#### LISTED ENTRIES ####
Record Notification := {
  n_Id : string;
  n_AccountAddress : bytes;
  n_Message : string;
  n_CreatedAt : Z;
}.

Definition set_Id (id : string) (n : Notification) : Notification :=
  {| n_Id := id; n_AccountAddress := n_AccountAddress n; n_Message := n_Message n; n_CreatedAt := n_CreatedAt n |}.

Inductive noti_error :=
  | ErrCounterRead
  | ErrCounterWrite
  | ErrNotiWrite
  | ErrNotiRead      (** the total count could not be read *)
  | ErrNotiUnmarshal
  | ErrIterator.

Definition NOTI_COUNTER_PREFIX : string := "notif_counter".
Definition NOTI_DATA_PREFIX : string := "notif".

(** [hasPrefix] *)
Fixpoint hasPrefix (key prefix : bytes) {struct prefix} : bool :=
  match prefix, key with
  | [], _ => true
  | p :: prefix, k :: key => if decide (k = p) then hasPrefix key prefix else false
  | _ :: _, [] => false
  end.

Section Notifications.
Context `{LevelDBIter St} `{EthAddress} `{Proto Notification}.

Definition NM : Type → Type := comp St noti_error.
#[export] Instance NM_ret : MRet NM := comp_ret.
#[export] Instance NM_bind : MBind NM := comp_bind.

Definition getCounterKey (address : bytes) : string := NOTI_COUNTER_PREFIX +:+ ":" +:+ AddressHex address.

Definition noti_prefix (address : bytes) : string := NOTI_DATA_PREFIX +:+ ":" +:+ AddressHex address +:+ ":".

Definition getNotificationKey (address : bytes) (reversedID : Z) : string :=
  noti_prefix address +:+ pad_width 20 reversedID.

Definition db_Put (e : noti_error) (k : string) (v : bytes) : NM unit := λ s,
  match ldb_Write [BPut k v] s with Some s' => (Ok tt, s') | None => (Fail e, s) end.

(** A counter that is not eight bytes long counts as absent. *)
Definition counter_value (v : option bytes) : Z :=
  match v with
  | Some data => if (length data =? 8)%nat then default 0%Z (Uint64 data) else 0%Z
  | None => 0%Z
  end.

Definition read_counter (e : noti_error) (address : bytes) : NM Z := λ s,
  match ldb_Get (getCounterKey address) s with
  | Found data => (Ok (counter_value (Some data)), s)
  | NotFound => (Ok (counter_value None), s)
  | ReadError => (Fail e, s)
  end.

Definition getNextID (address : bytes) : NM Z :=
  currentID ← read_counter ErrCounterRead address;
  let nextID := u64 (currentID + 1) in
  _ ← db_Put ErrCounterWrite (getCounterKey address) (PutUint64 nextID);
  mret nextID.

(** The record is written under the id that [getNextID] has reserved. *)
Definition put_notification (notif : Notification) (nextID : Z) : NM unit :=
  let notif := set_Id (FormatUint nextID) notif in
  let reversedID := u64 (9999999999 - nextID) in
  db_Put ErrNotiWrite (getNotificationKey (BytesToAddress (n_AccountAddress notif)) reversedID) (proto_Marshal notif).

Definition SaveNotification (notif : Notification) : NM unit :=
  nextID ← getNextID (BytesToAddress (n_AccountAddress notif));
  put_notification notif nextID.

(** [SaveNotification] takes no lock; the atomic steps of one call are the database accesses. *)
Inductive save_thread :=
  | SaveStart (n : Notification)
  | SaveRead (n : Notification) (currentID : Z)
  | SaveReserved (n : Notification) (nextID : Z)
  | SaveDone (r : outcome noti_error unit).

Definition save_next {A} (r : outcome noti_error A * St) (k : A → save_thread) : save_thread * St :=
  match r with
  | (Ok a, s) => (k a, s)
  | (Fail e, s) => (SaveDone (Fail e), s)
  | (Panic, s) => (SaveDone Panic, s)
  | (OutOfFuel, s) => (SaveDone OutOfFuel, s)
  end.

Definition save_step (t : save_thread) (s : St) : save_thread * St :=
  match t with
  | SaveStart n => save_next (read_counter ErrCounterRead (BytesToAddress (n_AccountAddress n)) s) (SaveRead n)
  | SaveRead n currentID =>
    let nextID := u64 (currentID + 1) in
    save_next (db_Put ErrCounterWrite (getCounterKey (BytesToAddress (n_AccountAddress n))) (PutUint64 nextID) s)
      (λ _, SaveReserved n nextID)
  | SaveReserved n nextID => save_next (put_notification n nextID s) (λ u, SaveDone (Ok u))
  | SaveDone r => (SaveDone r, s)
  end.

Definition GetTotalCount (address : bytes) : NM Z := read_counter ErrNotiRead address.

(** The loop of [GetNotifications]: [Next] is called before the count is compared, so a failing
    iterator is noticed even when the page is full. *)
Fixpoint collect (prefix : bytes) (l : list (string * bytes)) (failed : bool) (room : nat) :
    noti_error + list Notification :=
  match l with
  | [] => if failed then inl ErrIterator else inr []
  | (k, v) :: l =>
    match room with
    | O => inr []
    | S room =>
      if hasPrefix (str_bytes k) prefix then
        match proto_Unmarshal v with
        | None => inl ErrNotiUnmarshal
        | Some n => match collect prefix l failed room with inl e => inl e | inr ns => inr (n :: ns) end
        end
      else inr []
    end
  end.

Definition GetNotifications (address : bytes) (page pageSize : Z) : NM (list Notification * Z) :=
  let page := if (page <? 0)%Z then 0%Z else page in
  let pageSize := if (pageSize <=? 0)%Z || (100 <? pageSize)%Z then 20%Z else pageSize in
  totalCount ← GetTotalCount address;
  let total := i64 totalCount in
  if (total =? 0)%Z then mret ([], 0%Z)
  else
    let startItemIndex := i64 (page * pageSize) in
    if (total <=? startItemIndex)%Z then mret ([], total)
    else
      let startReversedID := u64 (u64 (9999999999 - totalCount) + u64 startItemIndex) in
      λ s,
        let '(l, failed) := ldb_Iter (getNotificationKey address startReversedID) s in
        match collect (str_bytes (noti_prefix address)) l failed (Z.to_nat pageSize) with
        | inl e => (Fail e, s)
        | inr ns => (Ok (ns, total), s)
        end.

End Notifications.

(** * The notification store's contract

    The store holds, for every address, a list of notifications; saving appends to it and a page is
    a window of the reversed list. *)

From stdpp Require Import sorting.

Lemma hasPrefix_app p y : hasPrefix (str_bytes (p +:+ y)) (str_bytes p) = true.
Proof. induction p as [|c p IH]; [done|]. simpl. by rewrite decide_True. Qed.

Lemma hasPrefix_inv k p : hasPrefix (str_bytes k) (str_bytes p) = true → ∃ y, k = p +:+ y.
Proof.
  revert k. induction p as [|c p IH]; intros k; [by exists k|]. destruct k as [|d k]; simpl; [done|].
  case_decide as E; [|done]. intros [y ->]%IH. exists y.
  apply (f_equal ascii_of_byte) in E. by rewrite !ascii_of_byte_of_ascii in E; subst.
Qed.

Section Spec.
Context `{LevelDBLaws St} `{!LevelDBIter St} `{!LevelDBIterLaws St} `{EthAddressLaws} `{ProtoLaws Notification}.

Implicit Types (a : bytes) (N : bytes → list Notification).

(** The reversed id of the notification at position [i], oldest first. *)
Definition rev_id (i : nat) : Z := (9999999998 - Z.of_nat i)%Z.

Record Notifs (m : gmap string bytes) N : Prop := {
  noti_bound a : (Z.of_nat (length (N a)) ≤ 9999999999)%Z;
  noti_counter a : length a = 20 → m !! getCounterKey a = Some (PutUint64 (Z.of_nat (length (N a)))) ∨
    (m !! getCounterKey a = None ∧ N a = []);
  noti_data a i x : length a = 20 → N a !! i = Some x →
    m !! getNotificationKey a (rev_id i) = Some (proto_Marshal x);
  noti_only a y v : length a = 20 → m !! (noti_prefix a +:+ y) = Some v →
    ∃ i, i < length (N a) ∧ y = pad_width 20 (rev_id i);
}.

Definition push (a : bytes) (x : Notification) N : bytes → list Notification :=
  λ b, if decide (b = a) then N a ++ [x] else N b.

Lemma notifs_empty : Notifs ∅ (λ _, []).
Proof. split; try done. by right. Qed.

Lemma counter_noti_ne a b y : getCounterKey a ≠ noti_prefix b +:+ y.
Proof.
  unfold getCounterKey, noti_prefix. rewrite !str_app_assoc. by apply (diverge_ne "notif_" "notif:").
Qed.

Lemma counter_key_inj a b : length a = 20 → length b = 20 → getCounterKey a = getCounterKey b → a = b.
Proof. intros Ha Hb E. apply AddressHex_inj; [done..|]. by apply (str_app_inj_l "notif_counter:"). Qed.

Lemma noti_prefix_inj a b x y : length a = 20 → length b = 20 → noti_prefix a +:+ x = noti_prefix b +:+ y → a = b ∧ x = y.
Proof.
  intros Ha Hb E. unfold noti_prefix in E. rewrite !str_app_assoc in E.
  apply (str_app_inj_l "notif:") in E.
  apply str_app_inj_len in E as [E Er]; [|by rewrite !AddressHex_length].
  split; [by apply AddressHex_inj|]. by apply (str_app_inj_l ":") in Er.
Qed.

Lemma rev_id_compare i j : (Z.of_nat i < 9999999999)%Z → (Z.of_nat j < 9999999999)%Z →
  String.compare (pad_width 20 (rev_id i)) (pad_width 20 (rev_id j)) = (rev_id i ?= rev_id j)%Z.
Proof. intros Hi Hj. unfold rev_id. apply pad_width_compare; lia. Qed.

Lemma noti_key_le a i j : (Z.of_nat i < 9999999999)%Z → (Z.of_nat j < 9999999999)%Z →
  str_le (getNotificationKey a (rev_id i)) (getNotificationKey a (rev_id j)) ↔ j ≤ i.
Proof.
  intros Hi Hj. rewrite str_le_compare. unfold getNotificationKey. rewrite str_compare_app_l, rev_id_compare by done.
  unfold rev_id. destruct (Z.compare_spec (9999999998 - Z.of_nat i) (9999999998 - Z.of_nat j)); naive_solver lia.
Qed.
####
* [YOUR OBJECTIVE]
Reproduce exactly the section above that begins at the line containing "db_Put ErrNotiWrite (getNotificationKey" and ends at the line containing "(Fail e), s)", leaving out all other lines.

* [RESULT OF THIS TASK]
  db_Put ErrNotiWrite (getNotificationKey (BytesToAddress (n_AccountAddress notif)) reversedID) (proto_Marshal notif).

Definition SaveNotification (notif : Notification) : NM unit :=
  nextID ← getNextID (BytesToAddress (n_AccountAddress notif));
  put_notification notif nextID.

(** [SaveNotification] takes no lock; the atomic steps of one call are the database accesses. *)
Inductive save_thread :=
  | SaveStart (n : Notification)
  | SaveRead (n : Notification) (currentID : Z)
  | SaveReserved (n : Notification) (nextID : Z)
  | SaveDone (r : outcome noti_error unit).

Definition save_next {A} (r : outcome noti_error A * St) (k : A → save_thread) : save_thread * St :=
  match r with
  | (Ok a, s) => (k a, s)
  | (Fail e, s) => (SaveDone (Fail e), s)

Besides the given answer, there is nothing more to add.